As we’ll see in class on Thursday, there is little evidence that “training on the testing data” is actually a problem. No statistical learning theory can logically reconstruct the seventy years of applied machine learning practice. And that applied practice now props up the US economy with computer tooling that undoubtedly does miraculous things, then maybe you’re out of touch?
So instead of trying to explain the train-test benchmarking paradigm with math, today we’ll just study the history and sociology of the practice. We’ll go through various famous datasets, what went into making them, why they caught on as good test cases, and how we might apply these insights to problems we care about.

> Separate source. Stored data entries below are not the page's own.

(* ===== verification/Tokenizer.v ===== *)
(** * The tokenizer: definitions ([crates/spark-text/src/tokenizer.rs])

    The byte-level BPE tokenizer: the workspace with its merge heap and piece cache,
    loading from a [tokenizer.json] document or a compiled file, pretokenization, the
    merge loop, encoding, decoding and batches.  The tokenizer is immutable after
    loading and is an argument; encoding is a computation over the workspace and the
    encoding the caller passes.  File contents are arguments ([None] when reading
    fails), and so is the JSON parser; the parsed document is the type [Json].  The
    theorems are in [TokenTablesProps], [MergeHeap], [Bpe] and [TokenizerProps]. *)

From Stdlib Require Import String Ascii.
From S2P Require Import Prelude Bytes TokenTables.

Definition BPE_MODEL_KIND_BYTE_LEVEL : Z := 1.

Definition ENCODE_FLAG_DISABLE_SPECIAL_TOKEN_MATCH : Z := 1.

Definition ENCODE_FLAG_ADD_PREFIX_SPACE : Z := 2.

Definition ENCODE_FLAG_DISABLE_REGEX_PRETOKENIZATION : Z := 4.

Definition ENCODE_FLAG_DISABLE_PIECE_CACHE : Z := 8.

Definition ENCODE_KNOWN_FLAGS : Z :=
  Z.lor (Z.lor (Z.lor ENCODE_FLAG_DISABLE_SPECIAL_TOKEN_MATCH ENCODE_FLAG_ADD_PREFIX_SPACE)
    ENCODE_FLAG_DISABLE_REGEX_PRETOKENIZATION) ENCODE_FLAG_DISABLE_PIECE_CACHE.

Definition DECODE_FLAG_SKIP_SPECIAL_TOKENS : Z := 1.

Definition DECODE_KNOWN_FLAGS : Z := DECODE_FLAG_SKIP_SPECIAL_TOKENS.

Definition PIECE_CACHE_INLINE_BYTES : Z := 32.

Definition PIECE_CACHE_SLOT_COUNT : Z := 16384.

Definition PIECE_CACHE_TOKEN_CAPACITY : Z := 262144.

Definition PIECE_CACHE_EMPTY_HASH : Z := 0.

Definition NO_TOKEN_ID : Z := U32_MAX.

Definition MAX_PARALLEL_WORKER_COUNT : Z := 16.

Definition COMPILED_FILE_MAGIC : Z := 0x00314b4f54535053.

Definition COMPILED_FILE_VERSION : Z := 1.

Definition MERGE_HEAP_CAPACITY_FACTOR : Z := 4.

Definition MERGE_HEAP_CAPACITY_SLACK : Z := 16.

Definition SYMBOL_NONE : Z := U32_MAX.

Record SpecialToken := mkSpecialToken {
  sp_text : list Z;
  sp_token_id : Z;
}.

(** ** The merge heap *)

Record MergeCandidate := mkCandidate {
  mc_rank : Z;
  mc_left_symbol_index : Z;
  mc_left_generation : Z;
  mc_right_generation : Z;
}.

Definition compare_merge_candidates (left right : MergeCandidate) : comparison :=
  match Z.compare (mc_rank left) (mc_rank right) with
  | Eq => Z.compare (mc_left_symbol_index left) (mc_left_symbol_index right)
  | c => c
  end.

Definition is_less (c : comparison) : bool := match c with Lt => true | _ => false end.

Definition is_greater (c : comparison) : bool := match c with Gt => true | _ => false end.

Record PieceCacheEntry := mkPieceEntry {
  pe_hash : Z;
  pe_piece_bytes : Z;
  pe_token_offset : Z;
  pe_token_count : Z;
  pe_piece : list Z;
}.

#[export] Instance PieceCacheEntry_eta : RecordEta PieceCacheEntry := fun e =>
  mkPieceEntry (pe_hash e) (pe_piece_bytes e) (pe_token_offset e) (pe_token_count e) (pe_piece e).

(** [PieceCacheEntry::EMPTY] *)
Definition EMPTY_PIECE : PieceCacheEntry :=
  mkPieceEntry PIECE_CACHE_EMPTY_HASH 0 0 0 (replicate (Z.to_nat PIECE_CACHE_INLINE_BYTES) 0).

Record Workspace := mkWorkspace {
  maximum_symbol_count : Z;
  symbol_token_ids : list Z;
  previous_symbol_indices : list Z;
  next_symbol_indices : list Z;
  symbol_generations : list Z;
  merge_heap : list MergeCandidate;
  heap_capacity : Z;
  piece_cache_entries : list PieceCacheEntry;
  piece_cache_token_pool : list Z;
  piece_cache_token_used : Z;
}.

It’s helpful to appreciate the power of competitive testing because the last few years have seen an inward closure of the field. “Frontier labs” release neither code nor data. Some argue that we now need an oligarchical cold war to drive innovation in our discipline. Things seem less grim to me. Inside the companies, I’m told, the competitive testing paradigm still reigns supreme. And recent releases in language modeling suggest the public sector, embracing frictionless reproducibility, might be catching up.

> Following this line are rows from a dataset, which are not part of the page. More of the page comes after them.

Lemma sift_down_spec w0 n (i : nat) w :
  length (merge_heap w) = n -> ordered_below (merge_heap w) i -> heap_only w0 w ->
  wp (sift_down (Z.of_nat n) (Z.of_nat i))
    (fun r w' => heap_only w0 w' /\ merge_heap w' ≡ₚ merge_heap w /\
       match r with
       | Continue b => exists j : nat, b = Z.of_nat j /\ (i < j < n)%nat /\ ordered_below (merge_heap w') j
       | Break _ => heap_ordered (merge_heap w')
       end) (fun _ _ => False) w.
Proof.
  intros Hn Hbelow Hw. destruct Hbelow as (Hi & Hord & Hchild) eqn:Hb. unfold sift_down. wp_steps.
  replace (Z.of_nat i * 2 + 1) with (Z.of_nat (2 * i + 1)) by lia.
  replace (Z.of_nat (2 * i + 1) + 1) with (Z.of_nat (2 * i + 2)) by lia.
  pose proof (parent_left i) as Hpl. pose proof (parent_right i) as Hpr.
  destruct (Z.leb_spec (Z.of_nat n) (Z.of_nat (2 * i + 1))) as [Hnone|Hsome]; wp_steps.
  { split_and!; [done..|]. intros j Hj. apply Hord; [done|]. intros Hji.
    destruct (parent_children i j ltac:(lia) Hji); lia. }
  change (id w) with w.
  apply (wp_mono _ (fun b s' => s' = w /\ exists j : nat, b = Z.of_nat j /\ (0 < j < n)%nat /\ parent j = i /\
    forall k, (0 < k < n)%nat -> parent k = i -> cle (merge_heap w !!! j) (merge_heap w !!! k)) _ (fun _ _ => False));
    [|intros b s' (-> & j & -> & Hj & Hji & Hmin)|done].
  { destruct (Z.ltb_spec (Z.of_nat (2 * i + 2)) (Z.of_nat n)) as [H2|H2]; wp_steps.
    - apply wp_index_total; [lia|]. cbn beta. wp_steps. apply wp_index_total; [lia|]. cbn beta. wp_steps. split; [done|].
      pose proof (is_less_spec (merge_heap w !!! (2 * i + 2)%nat) (merge_heap w !!! (2 * i + 1)%nat)) as Hless.
      destruct (is_less _).
      + exists (2 * i + 2)%nat. split_and!; [done|lia|lia|done|]. intros k Hk Hki.
        destruct (parent_children i k ltac:(lia) Hki) as [-> | ->]; [done|reflexivity].
      + exists (2 * i + 1)%nat. split_and!; [done|lia|lia|done|]. intros k Hk Hki.
        destruct (parent_children i k ltac:(lia) Hki) as [-> | ->]; [reflexivity|done].
    - split; [done|]. exists (2 * i + 1)%nat. split_and!; [done|lia|lia|done|]. intros k Hk Hki.
      destruct (parent_children i k ltac:(lia) Hki) as [-> | ->]; [reflexivity|lia]. }
  cbn beta. wp_steps. apply wp_index_total; [lia|]. cbn beta. wp_steps. apply wp_index_total; [lia|]. cbn beta.
  pose proof (is_greater_spec (merge_heap w !!! i) (merge_heap w !!! j)) as Hgr.
  destruct (is_greater _); cbn [negb]; wp_steps.
  - rewrite merge_heap_set. pose proof (parent_lt j ltac:(lia)).
    split_and!; [by eapply heap_only_trans, heap_only_set|apply swap_at_perm; lia|].
    exists j. split_and!; [done|lia|lia|]. apply swap_down; [done|lia|done|done|].
    intros k Hk. apply Hmin. lia.
  - split_and!; [done..|]. intros k Hk.
    destruct (decide (parent k = i)) as [Hki|]; [|by apply Hord].
    rewrite Hki. etransitivity; [exact Hgr|]. apply Hmin; [lia|done].
Qed.

Lemma heap_pop_spec w :
  heap_ordered (merge_heap w) ->
  wp heap_pop
    (fun o w' => heap_only w w' /\ heap_ordered (merge_heap w') /\
       match o with
       | None => merge_heap w = [] /\ w' = w
       | Some c => merge_heap w ≡ₚ c :: merge_heap w' /\ forall d, d ∈ merge_heap w -> cle c d
       end) (fun _ _ => False) w.
Proof.
  intros Hord. unfold heap_pop. wp_steps. change (id w) with w.
  destruct (merge_heap w) as [|c rest] eqn:Hheap; wp_steps;
    [split_and!; [auto with spark|by rewrite Hheap|done|done]|].
  assert (forall d, d ∈ c :: rest -> cle c d) as Hmin.
  { intros d Hd. apply list_elem_of_lookup in Hd as [i Hi].
    rewrite <- (list_lookup_total_correct _ _ _ Hi). apply (heap_min (c :: rest) i); [done|by eapply lookup_lt_Some]. }
  destruct (Z.eqb_spec (Z.of_nat (length rest)) 0) as [H0|H0]; wp_steps.
  { rewrite merge_heap_set. destruct rest; [|cbn in H0; lia].
    split_and!; [auto with spark|intros i ?; cbn in *; lia|done|done]. }
  destruct (exists_last (l := rest)) as (init & last & ->); [by intros ->|].
  apply (wp_index _ _ _ _ _ last).
  { rewrite Nat2Z.id, length_app. cbn [length]. rewrite Nat.add_1_r. cbn. by apply list_lookup_middle. }
  cbn beta. wp_steps.
  set (w1 := w <| merge_heap := take (length (init ++ [last])) (<[0%nat := last]> (merge_heap w)) |>).
  assert (merge_heap w1 = last :: init) as Hw1.
  { subst w1. rewrite merge_heap_set, Hheap, length_app. cbn [length]. rewrite Nat.add_1_r. cbn. by rewrite take_app_length. }
  eapply wp_mono with (R := fun _ _ => False).
  - apply (wp_loop (fun b w' => heap_only w w' /\ merge_heap w' ≡ₚ last :: init /\
                      exists j : nat, b = Z.of_nat j /\ ordered_below (merge_heap w') j)
             (fun b _ => (S (length init) - Z.to_nat b)%nat) _ _ _
             (fun _ w' => heap_only w w' /\ merge_heap w' ≡ₚ last :: init /\ heap_ordered (merge_heap w'))).
    + split_and!; [subst w1; auto with spark|by rewrite Hw1|]. exists 0%nat. split; [done|]. rewrite Hw1.
      split_and!; [cbn; lia| |lia]. intros j Hj Hp.
      pose proof (parent_lt j ltac:(lia)). cbn [length] in Hj.
      specialize (Hord j ltac:(cbn; rewrite length_app; cbn; lia)).
      destruct (parent j) as [|p] eqn:Hpj; [done|]. destruct j as [|j]; [lia|].
      assert (cle ((init ++ [last]) !!! p) ((init ++ [last]) !!! j)) as Hle by exact Hord.
      rewrite !lookup_total_app_l in Hle by lia. exact Hle.
    + rewrite length_app. cbn [length]. lia.
    + intros b w' (Hw' & Hperm & j & -> & Hbelow).
      eapply wp_mono; [apply (sift_down_spec w); [|done|done]| |done].
      { apply Permutation_length in Hperm. rewrite Hperm, length_app. cbn. lia. }
      intros [b|[]] w'' (Hw'' & Hperm' & Hpost); [|split_and!; [done|by rewrite Hperm'|done]].
      destruct Hpost as (k & -> & Hk & Hbelow'). rewrite length_app in Hk. cbn in Hk.
      split; [split_and!; [done|by rewrite Hperm'|by exists k]|lia].
  - intros _ w' (Hw' & Hperm & Hord'). cbn beta. wp_steps.
    split_and!; [done..| |done]. rewrite Hperm. apply perm_skip. by rewrite (comm (++)).
  - done.
Qed.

Apologies to my colleague/co-instructor Deb Raji, who strongly disagrees with me.
The funny thing is that benchmarks play almost no part in the actual industrial practice of machine learning. Basic MLOps best practices dictate that your model should constantly be training and testing on new data, not a static benchmark. February's data is the training set for the March test set. And March's data becomes the new training set for the April test set. And so your machine learning system trundles forward into the future, always renewing itself, without a static benchmark in sight.
Or almost. You might keep a static benchmark for unit or integration tests, just to check if the code runs and produces sane results. And that's really where I think benchmarks should be used, by analogy with real life bench marks etched into work surfaces. They are tools for internal calibration, to check your code is working and your model is improving. Internal reuse is fine since you can't fool yourself for long. But they shouldn't be tools for external comparison between different models, because it's too easy and profitable to fool others sometimes, especially if your models are closed.
Yes, it can work if everyone is completely honest with themselves and each other. There was a golden age of open code and open models when that was true, and that was a credit to the field. But that age is closing, and people are paying less and less attention to benchmarks because good performance on them means so little now. Every machine learning paper boasts SOTA results on all the latest benchmarks, but nearly none of them actually have real world value. Every new LLM busts every popular benchmark, yet they don't actually seem to be getting more useful, just more impressive. Something has gone wrong over the last few years.